» WHAT THE TASK ASKS
Give back the data in full. Leave nothing out.

[EXERCISE MATERIALS — start]

(** [resampleImage1D] in terms of the generic row loop. *)
Lemma resampleImage1D_unfold source program twidth filter left right rm :
  resampleImage1D source program twidth filter left right rm =
  let swidth := getWidth source in
  let sheight := getHeight source in
  let nchan := getChannels source in
  let filter' := resolvedFilter twidth swidth filter in
  let* hfn := createFilterFunction filter' in
  let* program0 := generateMadProgram twidth swidth left right hfn rm [] in
  let program' := expandMadProgram nchan program0 in
  let result := newLinearImage twidth sheight nchan in
  let sstride := wrap_uint32 (swidth * nchan) in
  let tstride := wrap_uint32 (twidth * nchan) in
  if Filter_eqb filter' MINIMUM then
    let* target := fillMax (wrap_uint32 (twidth * sheight * nchan)) (get result) in
    let* target := rowLoop (execRow opMin program' (get source)) (Z.to_nat sheight)
                     sstride tstride 0 0 target in
    Ok (withData result target, program')
  else
    let* target := rowLoop (execRow opMad program' (get source)) (Z.to_nat sheight)
                     sstride tstride 0 0 (get result) in
    let* result := if Filter_eqb filter' GAUSSIAN_NORMALS
                   then normalize (withData result target)
                   else Ok (withData result target) in
    Ok (result, program').
Proof.
  unfold resampleImage1D, resolvedFilter. cbv zeta.
  destruct (createFilterFunction _) as [hfn|e]; simpl; [|reflexivity].
  destruct (generateMadProgram _ _ _ _ _ _ _) as [program0|e]; simpl; [|reflexivity].
  destruct (Filter_eqb _ MINIMUM).
  - destruct (fillMax _ _) as [t0|e]; simpl; [|reflexivity].
    rewrite (rowLoop_ext _ (execRow opMin (expandMadProgram (getChannels source) program0)
                                    (get source))).
    + reflexivity.
    + intros. apply minRow_execRow.
  - rewrite (rowLoop_ext _ (execRow opMad (expandMadProgram (getChannels source) program0)
                                    (get source))).
    + reflexivity.
    + intros. apply madRow_execRow.
Qed.

(** The image [resampleImage1D] returns has the requested width and the
    height and channel count of the source. *)
Lemma resampleImage1D_dims source program twidth filter left right rm image program' :
  resampleImage1D source program twidth filter left right rm = Ok (image, program') ->
  getWidth image = twidth /\ getHeight image = getHeight source /\
  getChannels image = getChannels source.
Proof.
  rewrite resampleImage1D_unfold. cbv zeta. intros H.
  apply bind_Ok in H. destruct H as (hfn & _ & H).
  apply bind_Ok in H. destruct H as (program0 & _ & H).
  destruct (Filter_eqb _ MINIMUM).
  - apply bind_Ok in H. destruct H as (t0 & _ & H).
    apply bind_Ok in H. destruct H as (t1 & _ & H).
    injection H as <- <-. simpl. auto.
  - apply bind_Ok in H. destruct H as (t1 & _ & H).
    apply bind_Ok in H. destruct H as (image1 & Himage1 & H).
    injection H as <- <-.
    destruct (Filter_eqb _ GAUSSIAN_NORMALS).
    + apply normalize_dims in Himage1. simpl in Himage1. exact Himage1.
    + injection Himage1 as <-. simpl. auto.
Qed.

(** [resampleImage1D] never aborts on an unresolved filter kind, and the
    only precondition it can fail is the channel count of [normalize]. *)
Lemma resampleImage1D_Err source program twidth filter left right rm e :
  resampleImage1D source program twidth filter left right rm = Err e ->
  e = Panic "Must be a 3-channel image." \/ exists what, e = Undefined what.
Proof.
  rewrite resampleImage1D_unfold. cbv zeta.
  assert (Hund : forall (A : Type) (r : result A), noPanic r -> r = Err e ->
                   exists what, e = Undefined what).
  { intros A r Hr ->. destruct e as [msg|what]; [contradiction|eauto]. }
  destruct (createFilterFunction _) as [hfn|e0] eqn:Hfn; simpl.
  2:{ exfalso. unfold resolvedFilter in Hfn.
      destruct filter; simpl in Hfn; try discriminate.
      destruct (twidth >? getWidth source)%Z; discriminate. }
  pose proof (generateMadProgram_noPanic twidth (getWidth source) left right hfn rm [])
    as Hgen.
  destruct (generateMadProgram _ _ _ _ _ _ _) as [program0|e0]; simpl.
  2:{ intros [= <-]. right. destruct e0; [contradiction|eauto]. }
  destruct (Filter_eqb _ MINIMUM).
  - pose proof (fillMax_noPanic
                  (wrap_uint32 (twidth * getHeight source * getChannels source))
                  (get (newLinearImage twidth (getHeight source) (getChannels source))))
      as Hfill.
    destruct (fillMax _ _) as [t0|e0]; simpl.
    2:{ intros [= <-]. right. destruct e0; [contradiction|eauto]. }
    match goal with
    | |- context [rowLoop ?b ?n ?ss ?ts ?sr ?tr ?t] =>
        pose proof (rowLoop_noPanic b n ss ts sr tr t
                      (fun x y z => execRow_noPanic _ _ _ x y z)) as Hrow;
        destruct (rowLoop b n ss ts sr tr t) as [t1|e1]; simpl
    end.
    + discriminate.
    + intros [= <-]. right. destruct e1; [contradiction|eauto].
  - match goal with
    | |- context [rowLoop ?b ?n ?ss ?ts ?sr ?tr ?t] =>
        pose proof (rowLoop_noPanic b n ss ts sr tr t
                      (fun x y z => execRow_noPanic _ _ _ x y z)) as Hrow;
        destruct (rowLoop b n ss ts sr tr t) as [t1|e1]; simpl
    end.
    2:{ intros [= <-]. right. destruct e1; [contradiction|eauto]. }
    destruct (Filter_eqb _ GAUSSIAN_NORMALS).
    + destruct (normalize _) as [image1|e1] eqn:Hnorm; simpl; [discriminate|].
      intros [= <-]. eapply normalize_Err. exact Hnorm.
    + simpl. discriminate.
Qed.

[EXERCISE MATERIALS — finish]

» RESULT FOR THIS EXERCISE
(** [resampleImage1D] in terms of the generic row loop. *)
Lemma resampleImage1D_unfold source program twidth filter left right rm :
  resampleImage1D source program twidth filter left right rm =
  let swidth := getWidth source in
  let sheight := getHeight source in
  let nchan := getChannels source in
  let filter' := resolvedFilter twidth swidth filter in
  let* hfn := createFilterFunction filter' in
  let* program0 := generateMadProgram twidth swidth left right hfn rm [] in
  let program' := expandMadProgram nchan program0 in
  let result := newLinearImage twidth sheight nchan in
  let sstride := wrap_uint32 (swidth * nchan) in
  let tstride := wrap_uint32 (twidth * nchan) in
  if Filter_eqb filter' MINIMUM then
    let* target := fillMax (wrap_uint32 (twidth * sheight * nchan)) (get result) in
    let* target := rowLoop (execRow opMin program' (get source)) (Z.to_nat sheight)
                     sstride tstride 0 0 target in
    Ok (withData result target, program')
  else
    let* target := rowLoop (execRow opMad program' (get source)) (Z.to_nat sheight)
                     sstride tstride 0 0 (get result) in
    let* result := if Filter_eqb filter' GAUSSIAN_NORMALS
                   then normalize (withData result target)
                   else Ok (withData result target) in
    Ok (result, program').
Proof.
  unfold resampleImage1D, resolvedFilter. cbv zeta.
  destruct (createFilterFunction _) as [hfn|e]; simpl; [|reflexivity].
  destruct (generateMadProgram _ _ _ _ _ _ _) as [program0|e]; simpl; [|reflexivity].
  destruct (Filter_eqb _ MINIMUM).
  - destruct (fillMax _ _) as [t0|e]; simpl; [|reflexivity].
    rewrite (rowLoop_ext _ (execRow opMin (expandMadProgram (getChannels source) program0)
                                    (get source))).
    + reflexivity.
    + intros. apply minRow_execRow.
  - rewrite (rowLoop_ext _ (execRow opMad (expandMadProgram (getChannels source) program0)
                                    (get source))).
    + reflexivity.
    + intros. apply madRow_execRow.
Qed.

(** The image [resampleImage1D] returns has the requested width and the
    height and channel count of the source. *)
Lemma resampleImage1D_dims source program twidth filter left right rm image program' :
  resampleImage1D source program twidth filter left right rm = Ok (image, program') ->
  getWidth image = twidth /\ getHeight image = getHeight source /\
  getChannels image = getChannels source.
Proof.
  rewrite resampleImage1D_unfold. cbv zeta. intros H.
  apply bind_Ok in H. destruct H as (hfn & _ & H).
  apply bind_Ok in H. destruct H as (program0 & _ & H).
  destruct (Filter_eqb _ MINIMUM).
  - apply bind_Ok in H. destruct H as (t0 & _ & H).
    apply bind_Ok in H. destruct H as (t1 & _ & H).
    injection H as <- <-. simpl. auto.
  - apply bind_Ok in H. destruct H as (t1 & _ & H).
    apply bind_Ok in H. destruct H as (image1 & Himage1 & H).
    injection H as <- <-.
    destruct (Filter_eqb _ GAUSSIAN_NORMALS).
    + apply normalize_dims in Himage1. simpl in Himage1. exact Himage1.
    + injection Himage1 as <-. simpl. auto.
Qed.

(** [resampleImage1D] never aborts on an unresolved filter kind, and the
    only precondition it can fail is the channel count of [normalize]. *)
Lemma resampleImage1D_Err source program twidth filter left right rm e :
  resampleImage1D source program twidth filter left right rm = Err e ->
  e = Panic "Must be a 3-channel image." \/ exists what, e = Undefined what.
Proof.
  rewrite resampleImage1D_unfold. cbv zeta.
  assert (Hund : forall (A : Type) (r : result A), noPanic r -> r = Err e ->
                   exists what, e = Undefined what).
  { intros A r Hr ->. destruct e as [msg|what]; [contradiction|eauto]. }
  destruct (createFilterFunction _) as [hfn|e0] eqn:Hfn; simpl.
  2:{ exfalso. unfold resolvedFilter in Hfn.
      destruct filter; simpl in Hfn; try discriminate.
      destruct (twidth >? getWidth source)%Z; discriminate. }
  pose proof (generateMadProgram_noPanic twidth (getWidth source) left right hfn rm [])
    as Hgen.
  destruct (generateMadProgram _ _ _ _ _ _ _) as [program0|e0]; simpl.
  2:{ intros [= <-]. right. destruct e0; [contradiction|eauto]. }
  destruct (Filter_eqb _ MINIMUM).
  - pose proof (fillMax_noPanic
                  (wrap_uint32 (twidth * getHeight source * getChannels source))
                  (get (newLinearImage twidth (getHeight source) (getChannels source))))
      as Hfill.
    destruct (fillMax _ _) as [t0|e0]; simpl.
    2:{ intros [= <-]. right. destruct e0; [contradiction|eauto]. }
    match goal with
    | |- context [rowLoop ?b ?n ?ss ?ts ?sr ?tr ?t] =>
        pose proof (rowLoop_noPanic b n ss ts sr tr t
                      (fun x y z => execRow_noPanic _ _ _ x y z)) as Hrow;
        destruct (rowLoop b n ss ts sr tr t) as [t1|e1]; simpl
    end.
    + discriminate.
    + intros [= <-]. right. destruct e1; [contradiction|eauto].
  - match goal with
    | |- context [rowLoop ?b ?n ?ss ?ts ?sr ?tr ?t] =>
        pose proof (rowLoop_noPanic b n ss ts sr tr t
                      (fun x y z => execRow_noPanic _ _ _ x y z)) as Hrow;
        destruct (rowLoop b n ss ts sr tr t) as [t1|e1]; simpl
    end.
    2:{ intros [= <-]. right. destruct e1; [contradiction|eauto]. }
    destruct (Filter_eqb _ GAUSSIAN_NORMALS).
    + destruct (normalize _) as [image1|e1] eqn:Hnorm; simpl; [discriminate|].
      intros [= <-]. eapply normalize_Err. exact Hnorm.
    + simpl. discriminate.
Qed.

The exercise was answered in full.